1.: Building polygon projection. Initially, we extract each building vector within the geographical scope of the processing area from the GIS data, encompassing coordinates of vertex and building size. Subsequently, utilizing the DEM, refined RPCs, and the parameters of epipolar rectification, we transform all individual building polygons into the image space of the epipolar-rectified image. Thus, we obtain the initial building mask of the epipolar-rectified image, denoted as $b u i l d i n g_{s h p}$ .
2.: Multi-modal and multi-building matching. For each building mask, we employ the multi-modal matching algorithm [29] to align the mask with the corresponding building roof in the epipolar-rectified image, and the registered building mask is denoted as $b u i l d i n g_{r o o f}$ . Moreover, to enhance the stability of the matching results, we crop the epipolar-rectified image based on the position of the building mask in $b u i l d i n g_{s h p}$ , preserving solely the image content around the building target to mitigate the interference of external information in the image.
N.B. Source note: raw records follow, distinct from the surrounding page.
Definition parse_operation_field (r : PartialDescription) (key value : text) : PartialDescription :=
  match current_operation r with
  | None => r
  | Some o =>
      let set o := p_set_operations r (p_operations r) (Some o) in
      if decide (key = str "params") then set (mkOperationDef (op_name o) (parse_string_list value) (returns o) (trigger o) (steps o))
      else if decide (key = str "returns") then set (mkOperationDef (op_name o) (params o) (parse_string_list value) (trigger o) (steps o))
      else if decide (key = str "trigger") then
        if starts_with value (str "interrupt.")
        then set (mkOperationDef (op_name o) (params o) (returns o) (Some (T_Interrupt (drop 10 value))) (steps o))
        else r
      else r
  end.

Definition with_result (p : HdlParser) (r : PartialDescription) : HdlParser := mkParser (line_num p) (section p) r.
Definition handle_kv (p : HdlParser) (key value : text) : outcome ParseError HdlParser :=
  match section p with
  | Some S_Device => r ← parse_device_field (result p) key value; Ok (with_result p r)
  | Some S_MemoryMap | Some S_Registers => r ← parse_register_field (result p) key value; Ok (with_result p r)
  | Some S_Interrupts => r ← parse_interrupt_field (result p) key value; Ok (with_result p r)
  | Some S_Operations => Ok (with_result p (parse_operation_field (result p) key value))
  | _ => Ok p
  end.

Definition handler_item (r : PartialDescription) (key value : text) : outcome ParseError PartialDescription :=
  if decide (key = str "mask") then
    n ← parse_number value; Ok (p_set_interrupts r (interrupt_config r) (interrupt_handlers r ++ [mkHandler (n mod 2 ^ 32) [] Acknowledge]))
  else if decide (key = str "name") then Ok (set_handler_name r value)
  else if decide (key = str "action") then set_handler_action r value
  else Ok r.
Definition register_item (r : PartialDescription) (key value : text) : PartialDescription :=
  if decide (key = str "name")
  then p_set_memory r (memory_regions r) (current_region r) (current_registers r ++ [mkRegister value 0 32 ReadWrite [] 1])
  else r.
Definition add_step (r : PartialDescription) (op : option Operation) : PartialDescription :=
  match current_operation r, op with
  | Some o, Some op => p_set_operations r (p_operations r) (Some (mkOperationDef (op_name o) (params o) (returns o) (trigger o) (steps o ++ [op])))
  | _, _ => r
  end.
Definition handle_list_item (p : HdlParser) (item : text) : outcome ParseError HdlParser :=
  let r := result p in
  match section p with
  | Some S_InitSequence =>
      op ← parse_operation_step item;
      Ok (with_result p match op with Some op => p_set_init r (p_init_sequence r ++ [op]) | None => r end)
  | Some S_Operations => op ← parse_operation_step item; Ok (with_result p (add_step r op))
  | Some S_Registers | Some S_MemoryMap =>
      Ok (with_result p match split_kv item with Some (k, v) => register_item r k v | None => r end)
  | Some S_Interrupts =>
      match split_kv item with
      | Some (k, v) => r ← handler_item r k v; Ok (with_result p r)
      | None => Ok p
      end
  | _ => Ok p
  end.

(** ** The parser *)

Definition parse_line (p : HdlParser) (line : text) : outcome ParseError HdlParser :=
  let trimmed := trim line in
  if bool_decide (trimmed = []) || starts_with trimmed (str "#") then Ok p
  else if starts_with trimmed (str "-") then handle_list_item p (trim (drop 1 trimmed))
  else
    match split_kv trimmed with
    | Some (k, v) => handle_kv p k v
    | None => if ends_with_char trimmed 58 then handle_section p (removelast trimmed) else Ok p
    end.

Definition hdl_finalize (p : HdlParser) : outcome ParseError HardwareDescription :=
  let r := finalize_current_section (result p) in
  match p_device r with
  | None => Err (PE_MissingField (str "device"))
  | Some d =>
      Ok (mkDescription d (memory_regions r) (default (mkInterrupts IT_Polling []) (interrupt_config r)) (p_init_sequence r)
        (p_operations r) (p_quirks r))
  end.
Fixpoint parse_lines (p : HdlParser) (ls : list text) : outcome ParseError HardwareDescription :=
  match ls with
  | [] => hdl_finalize p
  | l :: ls => p ← parse_line (mkParser (line_num p + 1) (section p) (result p)) l; parse_lines p ls
  end.
Definition hdl_parse (input : text) : outcome ParseError HardwareDescription := parse_lines HdlParser_new (lines input).
End Parsing.

(** ** The example of the tests *)

Definition nl : text := [10].
Definition test_hdl : text :=
  join nl [str "device:"; str "  name: " ++ [34] ++ str "Test NIC" ++ [34]; str "  vendor_id: 0x10EC"; str "  device_id: 0x8139"; str "  class: network"; [];
    str "memory_map:"; str "  bar0:"; str "    size: 256"; str "    registers:"; str "      - name: COMMAND"; str "        offset: 0x37"; str "        width: 8";
    str "        access: read_write"; str "      - name: STATUS"; str "        offset: 0x38"; str "        width: 16"; str "        access: read_only";
    str "      - name: TX_ADDR"; str "        offset: 0x20"; str "        width: 32"; str "        access: read_write"; [];
    str "init_sequence:"; str "  - write: COMMAND, 0x10"; str "  - wait_ms: 10"; [];
    str "operations:"; str "  send_packet:"; str "    params: [buffer_addr, length]"; str "    steps:"; str "      - write: TX_ADDR, $0";
    str "      - increment: tx_index, mod: 4"].
Definition test_description : HardwareDescription :=
  mkDescription (mkDevice (str "Test NIC") 4332 33081 DC_Network None None None)
    [mkHdlRegion (str "bar0") 256 [mkRegister (str "COMMAND") 55 8 ReadWrite [] 1; mkRegister (str "STATUS") 56 16 ReadOnly [] 1;
       mkRegister (str "TX_ADDR") 32 32 ReadWrite [] 1]]
    (mkInterrupts IT_Polling []) [O_Write (str "COMMAND") (V_Literal 16); O_WaitMs 10]
    {[ str "send_packet" := mkOperationDef (str "send_packet") [str "buffer_addr"; str "length"] [] None
       [O_Write (str "TX_ADDR") (V_Parameter 0); O_Increment (str "tx_index") (Some 4)] ]} [].
Example test_hdl_parses : hdl_parse test_hdl = Ok test_description.
Proof. vm_compute. reflexivity. Qed.

(** A step that is none of the known ones is dropped without a word, and so are the handlers of a
    description that does not say which interrupts it uses. *)
Example unknown_steps_dropped :
  (d ← hdl_parse (join nl [str "device:"; str "  name: x"; str "init_sequence:"; str "  - wirte: COMMAND, 1"; str "  - if: READY == 1"]); Ok (init_sequence d)) = Ok [].
Proof. vm_compute. reflexivity. Qed.
Example handlers_without_type :
  (d ← hdl_parse (join nl [str "device:"; str "  name: x"; str "interrupts:"; str "  handlers:"; str "    - mask: 1"]); Ok (handlers (interrupts d))) = Ok [].
Proof. vm_compute. reflexivity. Qed.
(** Registers before any region belong to none and are lost. *)
Example registers_without_region :
  (d ← hdl_parse (join nl [str "device:"; str "  name: x"; str "memory_map:"; str "  - name: R"; str "init_sequence:"]); Ok (memory_map d)) = Ok [].
Proof. vm_compute. reflexivity. Qed.

(** ** What the parser can produce *)

Definition word (w n : Z) : Prop := 0 ≤ n < 2 ^ w.
Definition parsed_value (v : Value) : Prop :=
  match v with V_Literal n | V_Parameter n => word 64 n | V_Variable _ => True | _ => False end.
Definition parsed_step (o : Operation) : Prop :=
  match o with
  | O_Write _ v => parsed_value v
  | O_Read _ _ | O_Barrier _ => True
  | O_WaitMs n | O_WaitUs n => word 32 n
  | O_Poll _ e m t => word 64 e ∧ m = 2 ^ 64 - 1 ∧ word 32 t
  | O_Increment _ m => match m with Some n => word 64 n | None => True end
  | O_Extract _ _ _ _ | O_If _ _ _ | O_DmaSetup _ _ _ => False
  end.
Definition parsed_register (r : HdlRegister) : Prop := word 64 (reg_offset r) ∧ word 8 (reg_width r) ∧ bits r = [] ∧ word 64 (array_size r).
Definition parsed_operation (o : OperationDef) : Prop := Forall parsed_step (steps o).
Record partial_ok (r : PartialDescription) : Prop := {
  po_regions : Forall (λ g, Forall parsed_register (registers g)) (memory_regions r);
  po_region : match current_region r with Some g => Forall parsed_register (registers g) | None => True end;
  po_registers : Forall parsed_register (current_registers r);
  po_handlers : Forall (λ h, word 32 (mask h)) (interrupt_handlers r);
  po_config : match interrupt_config r with Some c => Forall (λ h, word 32 (mask h)) (handlers c) | None => True end;
  po_init : Forall parsed_step (p_init_sequence r);
  po_operations : map_Forall (λ n o, op_name o = n ∧ parsed_operation o) (p_operations r);
  po_operation : match current_operation r with Some o => parsed_operation o | None => True end;
  po_quirks : p_quirks r = []
}.

Lemma word_mod w n : 0 ≤ w → word w (n mod 2 ^ w).
Proof. intros Hw. apply Z.mod_pos_bound. by apply Z.pow_pos_nonneg. Qed.
Lemma dec_val_range c d : dec_val c = Some d → 0 ≤ d.
Proof. unfold dec_val, is_ascii_digit. case_match; intros [= <-]. rewrite andb_true_iff, !Z.leb_le in *; lia. Qed.
Lemma parse_number_word s n : parse_number s = Ok n → word 64 n.
Proof.
  unfold parse_number, word. destruct (is_hex_number (trim s)).
  - destruct (from_str_radix hex_val _ _ _) eqn:E; [|done]. intros [= <-]. apply from_str_radix_range in E; [lia|intros c d Hd; apply hex_val_range in Hd; lia|lia|lia].
  - destruct (from_str_radix dec_val _ _ _) eqn:E; [|done]. intros [= <-]. apply from_str_radix_range in E; [lia|apply dec_val_range|lia|lia].
Qed.

Lemma parse_value_ok s v : parse_value s = Ok v → parsed_value v.
Proof.
  unfold parse_value. destruct (_ || _).
  - intros (n & Hn & [= <-])%bind_Ok_inv. by eapply parse_number_word.
  - destruct (strip_prefix _ _); [|by intros [= <-]]. destruct (from_str_radix dec_val _ _ _) eqn:E; [|done]. intros [= <-].
    apply from_str_radix_range in E; [cbn; unfold word; lia|apply dec_val_range|lia|lia].
Qed.
Lemma parse_timeout_ok l t : parse_timeout l = Ok t → word 32 t.
Proof.
  assert (H100 : word 32 100) by (unfold word; lia). unfold parse_timeout. destruct l as [|a [|b [|c l]]]; try by intros [= <-].
  destruct (strip_prefix _ _); [|by intros [= <-]]. intros (n & _ & [= <-])%bind_Ok_inv. by apply word_mod.
Qed.
Lemma parse_read_ok s : parsed_step (parse_read s).
Proof. unfold parse_read. destruct (split_once _ _) as [[]|]; [done|]. by destruct (split_once_text _ _) as [[]|]. Qed.
Lemma parse_operation_step_ok s o : parse_operation_step s = Ok (Some o) → parsed_step o.
Proof.
  unfold parse_operation_step. set (t := trim s). clearbody t. clear s.
  destruct (starts_with t (str "write:")).
  { destruct (split_once _ _) as [[reg val]|]; [|done]. intros (v & Hv & [= <-])%bind_Ok_inv. by eapply parse_value_ok. }
  destruct (starts_with t (str "read:")); [intros [= <-]; apply parse_read_ok|].
  destruct (starts_with t (str "wait_ms:")); [intros (n & _ & [= <-])%bind_Ok_inv; by apply word_mod|].
  destruct (starts_with t (str "wait_us:")); [intros (n & _ & [= <-])%bind_Ok_inv; by apply word_mod|].
  destruct (starts_with t (str "poll:")).
  { destruct (split_char _ _) as [|r [|e parts]]; [done..|]. intros (n & Hn & (k & Hk & [= <-])%bind_Ok_inv)%bind_Ok_inv.
    split; [by eapply parse_number_word|]. split; [done|]. by eapply parse_timeout_ok. }
  destruct (starts_with t (str "increment:")).
  { intros (x & Hx & [= <-])%bind_Ok_inv. revert Hx. unfold parse_increment. destruct (split_once _ _) as [[v m]|]; [|by intros [= <-]].
    intros (n & Hn & [= <-])%bind_Ok_inv. by eapply parse_number_word. }
  destruct (starts_with t (str "barrier:")); [by intros [= <-]|done].
Qed.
Then, we check the registration accuracy after the building mask is rectified using the matching offset obtained from the multi-modal matching method. An example is illustrated in Figure 3. As shown in Figure 3a, noticeable offsets exist between the original building polygons and their corresponding building roofs in the image, and the offsets of each polygon are inconsistent. Moreover, these offsets may even exceed 100 pixels, posing significant challenges for the matching work. After registration using our method, the polygons are adjusted to align with the positions of the building roofs, as shown in Figure 3b.
3.: Building facade extraction. Based on the registered building mask and RPCs, we calculate the offset of each building footprint relative to the roof in the image by utilizing the disparity values of the building roof and surrounding ground points from the initial disparity map. The process includes the following steps: (1) obtain the disparity values for the roof and ground, respectively; (2) utilize RPCs and the disparity values obtained in step (1) to estimate the roof height ( $h_{1}$ ) and ground height ( $h_{2}$ ); and (3) by giving different height values ( $h_{1}$ and $h_{2}$ ) to the same point in object space, calculate the offset of the building footprint relative to the roof. As a result, we obtain the building footprint mask in the epipolar-rectified image, denoted as $b u i l d i n g_{f o o t}$ . By analyzing the offset between $b u i l d i n g_{f o o t}$ and $b u i l d i n g_{r o o f}$ , we obtain the building facade mask in the image, denoted as $b u i l d i n g_{f a c a d e}$ . It is essential to highlight that in this process, to mitigate the adverse impact of unmatched points on the offset calculation of the building footprint relative to the roof, we only consider pixels with high disparity confidence for the calculation. Hence, the confidence level of each pixel disparity value needs to be determined in advance.
4.: Disparity-based building mask segmentation. Given that open-source building vectors provide only basic footprint shape information and are inadequate for the accurate reconstruction of buildings with complex roof structures, we perform a secondary segmentation on the building mask. We employ a statistical region merging-based segmentation method to extract multiple level height planes within each $b u i l d i n g_{r o o f}$ based on the disparity distribution within the roof superpixel [30]. For any two regions, $R_{1}$ and $R_{2}$ , the merging criterion is defined as follows:

$P (R, R^{'}) = \{\begin{matrix} true, if | \bar{R} - {\bar{R}}^{'} | \leq \sqrt{b^{2} (R) + b^{2} (R^{'})} \\ false, otherwise, \end{matrix}$

(1)

$b (R) = g \sqrt{(1 / (2 Q | R |)) ln (| R_{| R |} | / δ),}$

(2)

where $δ = 1 / (6 N^{2})$ . $| R |$ represents the number of pixels in the image area R. g denotes the gray level of the input data(usually set to 256). Q is employed to evaluate the possibility of merging two regions. This parameter plays a crucial role in controlling the number of regions in the segmentation result. Given that the data input in this paper is confined to a narrow range, primarily encompassing the roof, the scenario is relatively simple. In practical applications, we set Q to a smaller value, specifically 20. If P is true, the two regions will be merged, otherwise, they will remain separate. Figure 4 gives an example of disparity-based building mask segmentation. The building roofs illustrated in Figure 4a,d exhibit complex multi-layer structures. However, the existing building vector data merely label them into two polygons, as shown in Figure 4b,e. Through the secondary segmentation of the building roof vector based on disparity distribution, we obtain the roof mask that more accurately represents the building height, as shown in Figure 4c,f.
5.: Building mask generation. Finally, by merging $b u i l d i n g_{f a c a d e}$ corresponding to each building vector with the secondary segmented $b u i l d i n g_{r o o f}$ , we derive the mask corresponding to all buildings within the range of the epipolar-rectified image.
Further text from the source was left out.